Fluor’s Sugar Land office is the newest host location for the Houston ACE program, bringing together 30 students from 10 high schools throughout Fort Bend County. During the program, student teams work directly with professionals from the architecture, engineering and construction industries to design hypothetical projects, tour construction sites and visit offices.
“Not only do the mentors help students complete real design projects and drawings, but they discuss what it takes to become an architect or engineer and tips on navigating through college or trade school,” said Steven Polansky, Project Controls specialist and ACE mentor. “Most of the students are gearing up for college, but aren’t sure about what they want to do or even what their options are. Mentors can help them get an understanding of what career options they want for themselves and how to achieve it.”
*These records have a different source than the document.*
(* ===== verification/Transport.v ===== *)
(** * Calls between nodes ([raftransport])

    A call of the consensus layer goes through [GRPCClient.Call], a protobuf
    message with 32-bit integers, and the [RaftService] of the callee.  The
    network of [Cluster.v] delivers the arguments themselves; the theorems here
    say when that is what the wire does: as long as every number fits in 32
    bits, a remote call is the handler. *)

From S2P Require Import Prelude Api Raft RaftFacts Cluster.

Local Open Scope Z_scope.

(** ** 32-bit integers *)

(** The conversion [int32(x)] of an [int]; [int(y)] of an [int32] is [y]. *)
Definition int32 (x : Z) : Z := (x + 2 ^ 31) mod 2 ^ 32 - 2 ^ 31.

Definition fits32 (x : Z) : Prop := - 2 ^ 31 ≤ x < 2 ^ 31.

#[export] Instance fits32_dec x : Decision (fits32 x).
Proof. unfold fits32. apply _. Defined.

(** ** Messages ([proto/raft.proto]) *)

Record LogEntry := { le_Index : Z; le_Term : Z; le_Command : bytes }.

Record PbRequestVoteArgs := {
  pva_Term : Z; pva_CandidateId : Z; pva_LastLogTerm : Z; pva_LastLogIndex : Z }.
Record PbRequestVoteReply := { pvr_Term : Z; pvr_VoteGranted : bool }.
Record PbAppendEntriesArgs := {
  pea_Term : Z; pea_LeaderId : Z; pea_PrevLogIndex : Z; pea_PrevLogTerm : Z;
  pea_Entries : list LogEntry; pea_LeaderCommit : Z }.
Record PbAppendEntriesReply := {
  per_Term : Z; per_Success : bool; per_ConflictIndex : Z; per_ConflictTerm : Z }.
Record PbInstallSnapshotArgs := {
  psa_Term : Z; psa_LeaderId : Z; psa_LastIncludedIndex : Z;
  psa_LastIncludedTerm : Z; psa_Data : bytes }.
Record PbInstallSnapshotReply := { psr_Term : Z }.

(** ** [codec.go] *)

(** Every type a command can have is registered ([RegisterRaftGobTypes]), so
    encoding does not fail; the error branch is there for the shape. *)
Definition encodeCommand (c : any) : option bytes := Some [GAny c].

Fixpoint entriesToProto (entries : list Entry) : option (list LogEntry) :=
  match entries with
  | [] => Some []
  | e :: entries' =>
      buf ← encodeCommand e.(Command);
      rest ← entriesToProto entries';
      Some ({| le_Index := int32 e.(Index); le_Term := int32 e.(Term); le_Command := buf |} :: rest)
  end.

Fixpoint entriesFromProto (entries : list LogEntry) : option (list Entry) :=
  match entries with
  | [] => Some []
  | e :: entries' =>
      '(cmd, _) ← decode_any e.(le_Command);
      rest ← entriesFromProto entries';
      Some (mkEntry e.(le_Index) e.(le_Term) cmd :: rest)
  end.

(** ** [service.go] *)

Definition serve_RequestVote (req : PbRequestVoteArgs) : RaftM PbRequestVoteReply :=
  reply ← RequestVote {| rva_Term := req.(pva_Term); rva_CandidateId := req.(pva_CandidateId);
                         rva_LastLogTerm := req.(pva_LastLogTerm);
                         rva_LastLogIndex := req.(pva_LastLogIndex) |};
  mret {| pvr_Term := int32 reply.(rvr_Term); pvr_VoteGranted := reply.(rvr_VoteGranted) |}.

Definition serve_AppendEntries (req : PbAppendEntriesArgs) : RaftM PbAppendEntriesReply :=
  match entriesFromProto req.(pea_Entries) with
  | None =>
      rf ← get;
      mret {| per_Term := int32 (State rf).1; per_Success := false;
              per_ConflictIndex := 0; per_ConflictTerm := 0 |}
  | Some entries =>
      reply ← AppendEntries {| aea_Term := req.(pea_Term); aea_LeaderId := req.(pea_LeaderId);
                               aea_PrevLogIndex := req.(pea_PrevLogIndex);
                               aea_PrevLogTerm := req.(pea_PrevLogTerm);
                               aea_Entries := entries;
                               aea_LeaderCommit := req.(pea_LeaderCommit) |};
      mret {| per_Term := int32 reply.(aer_Term); per_Success := reply.(aer_Success);
              per_ConflictIndex := int32 reply.(aer_ConflictIndex);
              per_ConflictTerm := int32 reply.(aer_ConflictTerm) |}
  end.

Definition serve_InstallSnapshot (req : PbInstallSnapshotArgs) : RaftM PbInstallSnapshotReply :=
  reply ← InstallSnapshot {| isa_Term := req.(psa_Term); isa_LeaderId := req.(psa_LeaderId);
                             isa_LastIncludedIndex := req.(psa_LastIncludedIndex);
                             isa_LastIncludedTerm := req.(psa_LastIncludedTerm);
                             isa_Data := req.(psa_Data) |};
  mret {| psr_Term := int32 reply.(isr_Term) |}.

(** ** [client.go]

    [Call] with the callee's service at the other end; [None] is the result
    false.  A call that fails on the way (no connection, the deadline) is a
    request or a reply the network of [Cluster.v] loses. *)
Definition Call (req : Request) : RaftM (option Reply) :=
  match req with
  | RequestVoteReq a =>
      res ← serve_RequestVote
        {| pva_Term := int32 a.(rva_Term); pva_CandidateId := int32 a.(rva_CandidateId);
           pva_LastLogTerm := int32 a.(rva_LastLogTerm);
           pva_LastLogIndex := int32 a.(rva_LastLogIndex) |};
      mret (Some (RequestVoteRep {| rvr_Term := res.(pvr_Term);
                                    rvr_VoteGranted := res.(pvr_VoteGranted) |}))
  | AppendEntriesReq a =>
      match entriesToProto a.(aea_Entries) with
      | None => mret None
      | Some entries =>
          res ← serve_AppendEntries
            {| pea_Term := int32 a.(aea_Term); pea_LeaderId := int32 a.(aea_LeaderId);
               pea_PrevLogIndex := int32 a.(aea_PrevLogIndex);
               pea_PrevLogTerm := int32 a.(aea_PrevLogTerm);
               pea_Entries := entries; pea_LeaderCommit := int32 a.(aea_LeaderCommit) |};
          mret (Some (AppendEntriesRep
            {| aer_Term := res.(per_Term); aer_Success := res.(per_Success);
               aer_ConflictIndex := res.(per_ConflictIndex);
               aer_ConflictTerm := res.(per_ConflictTerm) |}))
      end
  | InstallSnapshotReq a =>
      res ← serve_InstallSnapshot
        {| psa_Term := int32 a.(isa_Term); psa_LeaderId := int32 a.(isa_LeaderId);
           psa_LastIncludedIndex := int32 a.(isa_LastIncludedIndex);
           psa_LastIncludedTerm := int32 a.(isa_LastIncludedTerm); psa_Data := a.(isa_Data) |};
      mret (Some (InstallSnapshotRep {| isr_Term := res.(psr_Term) |}))
  end.

(** The transport of a node to itself ([noop.go]). *)
Definition Noop_Call (req : Request) : option Reply := None.

(** ** What fits on the wire *)

Definition entry_fits (e : Entry) : Prop := fits32 e.(Index) ∧ fits32 e.(Term).

Definition request_fits (req : Request) : Prop :=
  match req with
  | RequestVoteReq a => fits32 a.(rva_Term) ∧ fits32 a.(rva_CandidateId) ∧
      fits32 a.(rva_LastLogTerm) ∧ fits32 a.(rva_LastLogIndex)
  | AppendEntriesReq a => fits32 a.(aea_Term) ∧ fits32 a.(aea_LeaderId) ∧
      fits32 a.(aea_PrevLogIndex) ∧ fits32 a.(aea_PrevLogTerm) ∧
      Forall entry_fits a.(aea_Entries) ∧ fits32 a.(aea_LeaderCommit)
  | InstallSnapshotReq a => fits32 a.(isa_Term) ∧ fits32 a.(isa_LeaderId) ∧
      fits32 a.(isa_LastIncludedIndex) ∧ fits32 a.(isa_LastIncludedTerm)
  end.

Definition reply_fits (rep : Reply) : Prop :=
  match rep with
  | RequestVoteRep r => fits32 r.(rvr_Term)
  | AppendEntriesRep r => fits32 r.(aer_Term) ∧ fits32 r.(aer_ConflictIndex) ∧
      fits32 r.(aer_ConflictTerm)
  | InstallSnapshotRep r => fits32 r.(isr_Term)
  end.

(** ** Lemmas *)

Lemma int32_fits x : fits32 x → int32 x = x.
Proof. unfold fits32, int32. intros H. rewrite Z.mod_small; lia. Qed.

Lemma fits32_int32 x : fits32 (int32 x).
Proof. unfold fits32, int32. pose proof (Z.mod_pos_bound (x + 2 ^ 31) (2 ^ 32)). lia. Qed.

Lemma int32_id_iff x : int32 x = x ↔ fits32 x.
Proof. split; [intros <-; apply fits32_int32|apply int32_fits]. Qed.

Lemma entries_wire es : Forall entry_fits es →
  ∃ ps, entriesToProto es = Some ps ∧ entriesFromProto ps = Some es.
Proof.
  induction 1 as [|e es [Hi Ht] _ (ps & H1 & H2)]; [by eexists|]. simpl. rewrite H1. simpl.
  eexists. split; [done|]. simpl. rewrite H2. simpl. rewrite !int32_fits by done. by destruct e.
Qed.

(** ** Theorems *)

(** C30: the wire is transparent while numbers fit in 32 bits.  A remote call
    with such arguments runs the callee's handler on exactly these arguments,
    and the caller sees exactly its reply if that fits too. *)
Theorem remote_call_is_handler req rf rep rf' effs :
  request_fits req → handle req rf = Some (rep, rf', effs) → reply_fits rep →
  Call req rf = Some (Some rep, rf', effs).
Proof.
  destruct req as [a|a|a]; simpl.
  - intros (H1 & H2 & H3 & H4). rewrite !int32_fits by done.
    unfold serve_RequestVote, mbind, M_bind. simpl. destruct a.
    destruct (RequestVote _ rf) as [[[r rf1] e1]|]; [|done]. simpl. rewrite !app_nil_r.
    intros [= <- <- <-] Hr. simpl in Hr. rewrite int32_fits by done. by destruct r.
  - intros (H1 & H2 & H3 & H4 & H5 & H6). destruct (entries_wire _ H5) as (ps & -> & Hps).
    rewrite !int32_fits by done. unfold serve_AppendEntries. simpl. rewrite Hps.
    unfold mbind, M_bind. simpl. destruct a.
    destruct (AppendEntries _ rf) as [[[r rf1] e1]|]; [|done]. simpl. rewrite !app_nil_r.
    intros [= <- <- <-] (R1 & R2 & R3). rewrite !int32_fits by done. by destruct r.
  - intros (H1 & H2 & H3 & H4). rewrite !int32_fits by done.
    unfold serve_InstallSnapshot, mbind, M_bind. simpl. destruct a.
    destruct (InstallSnapshot _ rf) as [[[r rf1] e1]|]; [|done]. simpl. rewrite !app_nil_r.
    intros [= <- <- <-] Hr. simpl in Hr. rewrite int32_fits by done. by destruct r.
Qed.

Lemma remote_call_is_handler_witness :
  ∃ rep rf' effs, Call (RequestVoteReq (Build_RequestVoteArgs 1 0 0 0))
    (Make_fresh 3 1 (mkDisk [] [])) = Some (Some rep, rf', effs) ∧
    rep = RequestVoteRep {| rvr_Term := 0; rvr_VoteGranted := true |}.
Proof.
  do 3 eexists. split; [|reflexivity].
  eapply remote_call_is_handler; [|vm_compute; reflexivity|];
    repeat split; vm_compute; (reflexivity || discriminate).
Defined.

(** C31: the bound is exact.  An entry survives the wire if and only if its index
    and term fit in 32 bits, although the code keeps them in [int]. *)
Theorem entry_wire_exact e :
  (∃ ps, entriesToProto [e] = Some ps ∧ entriesFromProto ps = Some [e]) ↔ entry_fits e.
Proof.
  split.
  - intros (ps & [= <-] & H). simpl in H. injection H as H. destruct e as [i t c]. simpl in *.
    injection H as Hi Ht. split; simpl; by apply int32_id_iff.
  - intros He. apply entries_wire. by constructor.
Qed.
Lemma clerk_put_result_witness :
  ∃ pre resp post,
    [None; Some {| pp_Status := Status_ERR_VERSION; pp_LeaderHint := 0 |}]
      = pre ++ Some resp :: post ∧ Forall inconclusive pre ∧
    pbStatusToErr resp.(pp_Status) = ErrVersion ∧ ¬ Forall refused pre.
Proof.
  apply (clerk_put_result 3 0 [None; Some {| pp_Status := Status_ERR_VERSION; pp_LeaderHint := 0 |}]
           ErrMaybe 1). reflexivity.
Defined.

(** The clerk finds every server.  Whatever the responses, it asks only
    servers it has; and while calls fail it asks all of them in turn, starting
    with the last known leader. *)
Theorem clerk_asks_servers n srv (m : nat) putResps getResps first :
  0 < n → 0 ≤ srv < n →
  Forall (λ s, 0 ≤ s < n) (Put_loop n srv first putResps).2 ∧
  Forall (λ s, 0 ≤ s < n) (Get_loop n srv getResps).2 ∧
  (Get_loop n srv (replicate m None)).2 = (λ i, (srv + i) `rem` n) <$> seqZ 0 (Z.of_nat m).
Proof.
  intros Hn Hs. split; [by apply Put_loop_range|]. split; [by apply Get_loop_range|].
  by apply asked_in_turn.
Qed.

Lemma clerk_asks_servers_witness :
  (Get_loop 3 1 (replicate 3 None)).2 = (λ i, (1 + i) `rem` 3) <$> seqZ 0 3.
Proof. apply (clerk_asks_servers 3 1 3 [] [] true); lia. Defined.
Students meet on a weekly basis and have the opportunity to develop a technical and commercial response to one of three requests for proposals for a fictional client. Industry mentors teach basic concepts on everything from foundation design to scheduling. At the end of the school year, students can choose to submit their proposal response to a national competition in Washington, D.C., or in a city-wide competition. This year, students could choose from one of three projects: design a solution for a modular, expandable home, redesign an inner-city school or revitalize an urban block.
Two Fluor-mentored teams participated in a city-wide competition - one showcased its design for a modular, expandable home and the other presented its concept on inner-city school rehabilitation. One Fluor team made it to the competition finals out of 40 total teams, which put them in the top five teams in all of Houston. The team’s concept of a flexible, modular home was inspired by a shape found in nature, a honeycomb.
The ACE program ran from October 2017 to May 2018. Ten employee volunteers met with their teams weekly to help mentor and develop design projects, giving nearly 600 hours of volunteer time.